How to implement an addition method of linked list

2019-01-15 15:57发布

I want to create a simple linked list and add a value into it. How should the add method be implemented to make this code output 100 50 10 5 at line 42, the second root.print() call?

use std::rc::Rc;

struct Node {
    value: i32,
    next: Option<Box<Node>>,
}

impl Node {
    fn print(&self) {
        let mut current = self;
        loop {
            println!("{}", current.value);
            match current.next {
                Some(ref next) => {
                    current = &**next;
                }
                None => break,
            }
        }
    }

    fn add(&mut self, node: Node) {
        let item = Some(Box::new(node));
        let mut current = self;
        loop {
            match current.next {
                None => current.next = item,
                _ => {} 
                //Some(next) => { current = next; }
            }
        }
    }
}

fn main() {
    let leaf = Node {
        value: 10,
        next: None,
    };
    let branch = Node {
        value: 50,
        next: Some(Box::new(leaf)),
    };
    let mut root = Node {
        value: 100,
        next: Some(Box::new(branch)),
    };
    root.print();

    let new_leaf = Node {
        value: 5,
        next: None,
    };
    root.add(new_leaf);
    root.print();
}

(Playground)

I rewrote the function like this:

fn add(&mut self, node: Node) {
    let item = Some(Box::new(node));
    let mut current = self;
    loop {
        match current {
            &mut Node {
                     value: _,
                     next: None,
                 } => current.next = item,
            _ => {} 
            //Some(next) => { current = next; }
        }
    }
}

but the compiler says

error[E0382]: use of moved value: `item`
  --> <anon>:28:40
   |
28 |                 None => current.next = item,
   |                                        ^^^^ value moved here in previous iteration of loop
   |
   = note: move occurs because `item` has type `std::option::Option<std::boxed::Box<Node>>`, which does not implement the `Copy` trait

I don't understand why it says that item was previously moved if it's used only once, and how the Some(_) branch should be implemented to iterate through the list?

标签: rust
1条回答
Fickle 薄情
2楼-- · 2019-01-15 16:56

This is how you need to write it (playground link)
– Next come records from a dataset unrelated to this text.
(* ===== verification/Manifest.v ===== *)
(** Applying a manifest ([apply_manifest]): what its result accounts for.

    Every item of the manifest ends in exactly one list of the result, a dry
    run computes the result of the real one and leaves the database alone,
    and no item is ever reported as revised: an updated row is compared with
    the input after the update. *)
From S2P Require Import Prelude Text Json Model Tx Table Store EdgeRules Frames Graph GraphQueries.

Section Manifest.
Context `{External}.

Definition conflicts_of (kind : string) (acc : ManifestApplyResult) : list ManifestConflict :=
  List.filter (fun c => bool_decide (mc_entity_type c = kind)) (ma_conflicts acc).

(** The number of nodes, and of edges, the result accounts for. *)
Definition nodes_seen (acc : ManifestApplyResult) : nat :=
  length (ma_created_nodes acc) + length (ma_revised_nodes acc) + length (ma_unchanged_nodes acc)
  + length (conflicts_of "node" acc).
Definition edges_seen (acc : ManifestApplyResult) : nat :=
  length (ma_created_edges acc) + length (ma_revised_edges acc) + length (ma_unchanged_edges acc)
  + length (conflicts_of "edge" acc).

(** What a step of the apply leaves as it was: the totals, and no revisions. *)
Definition accounted (acc acc' : ManifestApplyResult) (nodes edges : nat) : Prop :=
  nodes_seen acc' = nodes_seen acc + nodes /\ edges_seen acc' = edges_seen acc + edges /\
  ma_revised_nodes acc' = ma_revised_nodes acc /\ ma_revised_edges acc' = ma_revised_edges acc /\
  ma_total_nodes acc' = ma_total_nodes acc /\ ma_total_edges acc' = ma_total_edges acc.

Lemma conflicts_of_snoc kind acc what id e :
  length (conflicts_of kind (acc <| ma_conflicts ::= fun l => l ++ [mkManifestConflict what id e] |>))
  = length (conflicts_of kind acc) + (if bool_decide (what = kind) then 1 else 0).
Proof.
  unfold conflicts_of. simpl. rewrite List.filter_app, length_app. simpl.
  by destruct (bool_decide (what = kind)).
Qed.

Ltac account := unfold accounted, nodes_seen, edges_seen; rewrite ?conflicts_of_snoc; simpl;
  unfold conflicts_of; simpl; rewrite ?length_app; simpl; split_and!; solve [done | lia].

(** A node the upsert found is stored with the text of the input. *)
Lemma upsert_found_node input sk w id w' :
  upsert_graph_node_in_tx input sk w = Ok (id, false) w' ->
  exists n, find_by pn_id id (db_nodes (w_db w')) = Some n /\
    pn_title n = trim (cn_title input) /\ pn_summary n = trim (cn_summary input) /\
    pn_status n = trim (cn_status input).
Proof.
  unfold upsert_graph_node_in_tx, overwrite_node, update_graph_node_row, update_db, rows.
  intros Hr. tx_inv. destruct (cn_id input) as [eid|]; [|by tx_inv].
  destruct (find_by pn_id eid (db_nodes (w_db s))) as [n|] eqn:Ef; [|by tx_inv].
  tx_inv. simplify_eq. simpl. pose proof (find_by_Some _ _ _ _ Ef) as [_ Hid].
  rewrite find_by_update_where, Ef by done. simpl. rewrite bool_decide_true by done.
  by eexists.
Qed.

Lemma apply_node_accounted sk acc input w acc' w' :
  apply_manifest_node sk acc input w = Ok acc' w' -> accounted acc acc' 1 0.
Proof.
  unfold apply_manifest_node. intros Hr. tx_inv. destruct a as [e|[id []]]; tx_inv; [account..|].
  apply upsert_found_node in R as (n & Hf & Ht & Hsum & Hst).
  apply load_graph_node_row in R0 as [-> Hf']. rewrite Hf in Hf'. injection Hf' as <-.
  rewrite Ht, Hsum, Hst, !bool_decide_true in Hr by done. simpl in Hr. tx_inv. account.
Qed.

Lemma apply_edge_accounted sk acc input w acc' w' :
  apply_manifest_edge sk acc input w = Ok acc' w' -> accounted acc acc' 0 1.
Proof.
  unfold apply_manifest_edge. intros Hr. tx_inv. destruct a as [e|[id []]]; tx_inv; account.
Qed.

Lemma accounted_trans a b c n n' m m' :
  accounted a b n m -> accounted b c n' m' -> accounted a c (n + n') (m + m').
Proof. unfold accounted. intuition (congruence || lia). Qed.

Lemma accounted_loop {A} (step : ManifestApplyResult -> A -> M ManifestApplyResult) n m :
  (forall acc x w acc' w', step acc x w = Ok acc' w' -> accounted acc acc' n m) ->
  forall l acc w acc' w', for_acc l step acc w = Ok acc' w' ->
  accounted acc acc' (length l * n) (length l * m).
Proof.
  intros Hstep. induction l as [|x l IH]; intros acc w acc' w' Hr; simpl in Hr; tx_inv.
  - unfold accounted. simpl. split_and!; lia || done.
  - simpl. eapply accounted_trans; [by eapply Hstep|by eapply IH].
Qed.

(** A manifest is accounted for: of a result of applying one, each node
    and each edge of the manifest is counted once, as created, unchanged or
    in conflict, and none as revised; a dry run leaves the database as it
    was; and the dry run and the real one of the same state return the same
    result. *)
Theorem manifest_is_accounted_for parsed dry_run w res w' :
  apply_manifest parsed dry_run w = Ok res w' ->
  nodes_seen res = length (pm_nodes parsed) /\ edges_seen res = length (pm_edges parsed) /\
  ma_total_nodes res = length (pm_nodes parsed) /\ ma_total_edges res = length (pm_edges parsed) /\
  ma_revised_nodes res = [] /\ ma_revised_edges res = [] /\
  (dry_run = true -> w_db w' = w_db w) /\
  exists w2, apply_manifest parsed (negb dry_run) w = Ok res w2.
Proof.
  unfold apply_manifest. set (tx := _ ≫= _). intros Hr.
  assert (exists w1, tx w = Ok res w1 /\ (dry_run = true -> w_db w' = w_db w)) as (w1 & Ht & Hdry).
  { destruct dry_run; [|by exists w'].
    unfold rolled_back in Hr. destruct (tx w) as [a w1|] eqn:Et; [|done].
    injection Hr as -> <-. by exists w1. }
  assert (exists w2, (if negb dry_run then rolled_back tx else tx) w = Ok res w2) as Hother.
  { destruct dry_run; simpl; [by exists w1|]. unfold rolled_back. rewrite Ht. by eexists. }
  subst tx. tx_inv.
  apply (accounted_loop _ 1 0 (apply_node_accounted _)) in R0.
  apply (accounted_loop _ 0 1 (apply_edge_accounted _)) in Ht.
  pose proof (accounted_trans _ _ _ _ _ _ _ R0 Ht) as (Hn & He & Hrn & Hre & Htn & Hte).
  unfold nodes_seen at 2, conflicts_of in Hn. unfold edges_seen at 2, conflicts_of in He.
  simpl in *.
  split_and!; try done; lia.
Qed.
End Manifest.
(* ===== verification/EntityRefs.v ===== *)
(** The operations on planning entities and the status updates refine
    [entity_trans]: what they insert refers to what they have checked. *)
From stdpp Require Import relations.
From S2P Require Import Prelude Text Json Model Tx Table Store Walk EdgeRules Validation Frames ProjectRuns Leases Graph GraphFacts Status Entities References.

Section EntityRefs.
Context `{External}.

Lemma create_scope_trans i : refines (create_scope i).
Proof.
  intros w a w' Hr _. unfold create_scope in Hr. tx_inv. ents. chain. one_row. refs_held.
Qed.
Lemma create_goal_trans i : refines (create_goal i).
Proof.
  intros w a w' Hr _. unfold create_goal in Hr. tx_inv. ents. chain. one_row. refs_held.
Qed.
Lemma create_roadmap_trans i : refines (create_roadmap i).
Proof.
  intros w a w' Hr _. unfold create_roadmap in Hr. tx_inv. ents. chain. one_row. refs_held.
Qed.
Lemma add_roadmap_section_trans i : refines (add_roadmap_section i).
Proof.
  intros w a w' Hr _. unfold add_roadmap_section in Hr. tx_inv. ents. chain. one_row. refs_held.
Qed.
Lemma create_issue_trans i : refines (create_issue i).
Proof.
  intros w a w' Hr _. unfold create_issue in Hr. tx_inv. ents. chain. one_row. refs_held.
Qed.
Lemma create_review_point_trans i : refines (create_review_point i).
Proof.
  intros w a w' Hr _. unfold create_review_point in Hr. tx_inv. ents. chain. one_row. refs_held.
Qed.
Lemma create_insight_trans i : refines (create_insight i).
Proof.
  intros w a w' Hr _. unfold create_insight in Hr. tx_inv. ents. chain. one_row. refs_held.
Qed.
Lemma create_plan_trans i : refines (create_plan i).
Proof.
  intros w a w' Hr _. unfold create_plan in Hr. tx_inv. rewrite bool_decide_eq_true in *.
  ents. chain. match goal with E : rm_goal_id _ = _ |- _ => rewrite E in * end.
  one_row. unfold plan_refs. refs_held.
Qed.
Lemma create_todo_trans i : refines (create_todo i).
Proof.
  intros w a w' Hr _. unfold create_todo in Hr. tx_inv.
  destruct (ct_plan_id i) eqn:Ep, (ct_work_point_id i) eqn:Ew; tx_inv; ents; chain; one_row;
    unfold todo_refs; simpl; rewrite ?Ep, ?Ew; simpl; refs_held.
Qed.

(** ** Work points *)

Lemma add_work_point_trans i : refines (add_work_point i).
Proof.
  intros w a w' Hr _. unfold add_work_point in Hr. tx_inv.
  destruct (aw_section_id i) as [sid|] eqn:Es; tx_inv; ents; chain; one_row;
    unfold work_point_refs; simpl; rewrite Es; simpl; intros ref.
  - rewrite !elem_of_cons, list_elem_of_fmap. intros [->|[->|(b & -> & Hb)]]; [done|done|auto].
  - rewrite elem_of_cons, list_elem_of_fmap. intros [->|(b & -> & Hb)]; [done|auto].
Qed.

Lemma blocked_loop_held rid l w u w' :
  for_each l (fun id =>
    blocked ← load_or_missing (load_work_point id);
    match blocked with
    | Some blocked => same_roadmap "blocked" "block relationships" id blocked rid
    | None => fail (missing_work_point "blocked" id)
    end) w = Ok u w' ->
  w' = w /\ forall b, b ∈ l -> holds (entities w) (WorkPointRoadmap b rid).
Proof.
  revert w. induction l as [|id l IH]; intros w Hr; simpl in Hr; tx_inv; [set_solver|].
  match goal with Rl : load_or_missing _ _ = Ok _ _, Rk : match _ with _ => _ end _ = Ok _ _ |- _ =>
    destruct (linked_roadmap _ rid _ _ _ _ _ _ _ Rl Rk) as [-> Hid];
      [done|intros; by eapply same_roadmap_Ok|] end.
  destruct (IH _ Hr) as [-> Hb]. split; [done|]. intros x [->|Hx]%elem_of_cons; auto.
Qed.

Lemma revised_blocks_held i record w bs w' :
  revised_blocks i record w = Ok bs w' ->
  w' = w /\ forall b, b ∈ bs -> b ∈ wp_blocks_work_point_ids record \/
    holds (entities w) (WorkPointRoadmap b (wp_roadmap_id record)).
Proof.
  unfold revised_blocks. intros Hr. destruct (rw_clear_blocks i); [tx_inv; set_solver|].
  destruct (rw_blocks_work_point_ids i) as [ids|]; tx_inv; [|by split; [|left]].
  match goal with R : for_each _ _ _ = Ok _ _ |- _ => apply blocked_loop_held in R as [-> Hb] end.
  split; [done|]. by right; auto.
Qed.

Lemma revised_dependencies_records i r : keeps records (revised_dependencies i r).
Proof. unfold revised_dependencies, same_roadmap. frame. Qed.
#[local] Hint Resolve revised_dependencies_records : frame.

(** The stored row with an id is the one a consistent database finds. *)
Lemma row_unique {R} (key : R -> string) t r r0 :
  NoDup (map key t) -> find_by key (key r) t = Some r0 -> r ∈ t -> r0 = r.
Proof. intros Hn Hf Hr. rewrite (find_by_elem _ _ _ Hn Hr) in Hf. congruence. Qed.

Lemma revise_work_point_trans i : refines (revise_work_point i).
Proof.
  intros w a w' Hr [Hk _]%consistent_entities. unfold revise_work_point in Hr. tx_inv.
  apply load_work_point_entities in R as [-> (r0 & fs & Hf & ->)].
  match goal with R : revised_blocks _ _ _ = Ok _ _ |- _ =>
    apply revised_blocks_held in R as [E Hb]; apply (f_equal entities) in E end.
  ents. chain. simpl in *. rewritten.
  intros r Hin Hid%bool_decide_eq_true. split; [done|].
  assert (r0 = r) as ->.
  { destruct Hk as (_ & _ & _ & _ & Hk & _). apply (row_unique wp_id (db_work_points (w_db w)));
      [exact Hk| |exact Hin]. rewrite Hid. by destruct (find_by_Some _ _ _ _ Hf) as [_ ->]. }
  intros ref. unfold work_point_refs. simpl. rewrite !elem_of_cons, !elem_of_app, !list_elem_of_fmap.
  intros [?|[?|(b & -> & Hin')]]; [by left; left|by left; right; left|].
  destruct (Hb b Hin') as [?|?]; [left; right; right; by exists b|by right].
Qed.

(** ** Plans *)
Lemma load_plan_entities id w r w' :
  load_plan id w = Ok r w' ->
  w' = w /\ exists r0 fs, find_by pl_id id (db_plans (w_db w)) = Some r0 /\
    r = r0 <| pl_file_scopes := fs |>.
Proof.
  unfold load_plan, load_by, rows. intros Hr. tx_inv.
  match goal with R : load_file_scopes_for_entity _ _ _ = Ok _ _ |- _ =>
    pose proof (keeps_load_file_scopes (fun w => w) _ _ _ _ _ R) as E; simpl in E; subst end.
  split; [done|]. by eexists _, _.
Qed.

(** The goal of a plan of a consistent database stays behind, so the check on
    a transfer to another scope never passes. *)
Lemma transfer_stays plan target targets w u w' :
  ensure_plan_transfer_compatible plan target targets w = Ok u w' ->
  holds (w_db w) (InScope EntityType.Goal (pl_goal_id plan) (pl_scope_key plan)) ->
  target = pl_scope_key plan.
Proof.
  unfold ensure_plan_transfer_compatible. case_bool_decide as Ht; [done|]. intros Hr Hg.
  unfold ensure_plan_transfer_entity_in_scope, ensure_plan_transfer_record_in_scope in Hr. tx_inv.
  match goal with R : scope_key_for_entity EntityType.Goal _ _ = Ok _ _ |- _ =>
    apply scope_key_for_entity_Ok in R as [-> Hs] end.
  simpl in Hg, Hs. rewrite bool_decide_eq_true in *. congruence.
Qed.

Lemma revise_plan_scope i w a w' :
  revise_plan i w = Ok a w' -> consistent (w_db w) ->
  exists existing, find_by pl_id (rvp_plan_id i) (db_plans (w_db w)) = Some existing /\
    default (pl_scope_key existing) (normalize_scope_key_value <$> rvp_new_scope_key i)
    = pl_scope_key existing.
Proof.
  intros Hr [_ Hc]. unfold revise_plan in Hr. tx_inv.
  apply (keeps_require_non_empty (fun w => w)) in R.
  apply (keeps_ensure_in_scope (fun w => w)) in R0.
  apply load_plan_entities in R1 as [E1 (r0 & fs & Hf & E)].
  apply (keeps_ensure_scope_exists (fun w => w)) in R2.
  simpl in *. subst. apply transfer_stays in R3 as Hstay.
  - exists r0. split; [exact Hf|exact Hstay].
  - apply Hc. apply (hr_plan _ _ r0); [by apply find_by_Some in Hf as [? _]|]. by left.
Qed.

Lemma transfer_records plan t ts : keeps records (ensure_plan_transfer_compatible plan t ts).
Proof.
  unfold ensure_plan_transfer_compatible, ensure_plan_transfer_entity_in_scope,
    ensure_plan_transfer_record_in_scope. frame; apply list_issues_records.
Qed.
#[local] Hint Resolve transfer_records : frame.

Lemma revise_plan_trans i : refines (revise_plan i).
Proof.
  intros w a w' Hr Hcons. destruct (revise_plan_scope _ _ _ _ Hr Hcons) as (p & Hp & Hscope).
  apply consistent_entities in Hcons as [Hk _]. unfold revise_plan in Hr. tx_inv.
  apply (keeps_require_non_empty (fun w => w)) in R.
  apply (keeps_ensure_in_scope (fun w => w)) in R0.
  apply load_plan_entities in R1 as [E1 (r0 & fs & Hf & E)].
  simpl in *. subst. rewrite Hp in Hf. injection Hf as <-. simpl in *. rewrite Hscope in *.
  ents. chain. rewritten.
  intros r Hin Hid%bool_decide_eq_true. assert (p = r) as ->; [|by split; [|left]].
  destruct Hk as (_ & _ & _ & _ & _ & Hk & _). apply (row_unique pl_id (db_plans (w_db w)));
    [exact Hk|by rewrite Hid|exact Hin].
Qed.
(** ** Status changes *)
Lemma move_status_entities {R S} `{Lifecycle R S} load extra input now w r w' :
  move_status load extra input now w = Ok r w' -> loads_row load ->
  (forall w f, entities (w <| w_db ::= lc_map f |>) = lc_map f (entities w)) ->
  exists status, entities w' = lc_map
    (update_where (fun r => bool_decide (lc_id r = us_entity_id input))
       (fun r => lc_set status now (extra r))) (entities w).
Proof.
  intros Hr Hl He. apply move_status_Ok in Hr as (old & status & _ & _ & _ & Hd); [|done].
  exists status. rewrite <- He. unfold entities. by rewrite Hd.
Qed.

Lemma status_event_records ty id aty aid c i fs : keeps records (status_event ty id aty aid c i fs).
Proof. apply record_event_records. Qed.
Lemma todo_correlation_records r : keeps records (todo_correlation_id r).
Proof. unfold todo_correlation_id, plan_correlation_id, work_point_correlation_id. frame. Qed.
#[local] Hint Resolve status_event_records todo_correlation_records : frame.

Lemma update_status_trans i : refines (update_status i).
Proof.
  intros w a w' Hr _. unfold update_status in Hr. tx_inv.
  destruct (us_entity_type i); tx_inv;
    unfold update_goal_status, update_roadmap_status, update_work_point_status, update_plan_status,
      update_todo_status, update_issue_status, update_review_point_status,
      update_insight_status in Hr;
    apply after_move in Hr as (record & s' & Hm & ->%records_entities); [|frame..];
    (apply move_status_entities in Hm as [status Hm];
    [|first [ auto using loads_work_point, loads_plan, loads_todo; fail
          | exact (loads_row_by (R:=GoalRecord) EntityType.Goal)
          | exact (loads_row_by (R:=RoadmapRecord) EntityType.Roadmap)
          | exact (loads_row_by (R:=IssueRecord) EntityType.Issue)
          | exact (loads_row_by (R:=ReviewPointRecord) EntityType.ReviewPoint)
          | exact (loads_row_by (R:=InsightRecord) EntityType.Insight) ]|reflexivity]);
    ents; chain; rewritten_apart.
Qed.
End EntityRefs.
fn add(&mut self, node: Node) {
    let item = Some(Box::new(node));
    let mut current = self;
    loop {
        match moving(current).next {
            ref mut slot @ None => {
                *slot = item;
                return;
            }
            Some(ref mut next) => current = next,
        };
    }
}

Ok, so what is this?

Step 1, we need to return immediately after using the value item. Then the compiler correctly sees that it is only moved from once.

ref mut slot @ None => {
    *slot = item;
    return;
}

Step 2, to loop with a &mut pointer that we update along the way is tricky.

By default, Rust will reborrow a &mut that is dereferenced. It doesn't consume the reference, it just considers it borrowed, as long as the product of the borrow is still alive.

Obviously, this doesn't work very well here. We want a “hand off” from the old current to the new current. We can force the &mut pointer to obey move semantics instead.

We need this (the identity function forces move!):

match moving(current).next 

we can also write it like this:

let tmp = current;
match tmp.next

or this:

match {current}.next

Step 3, we have no current pointer after we looked up inside it, so adapt the code to that.

  • Use ref mut slot to get a hold on the location of the next value.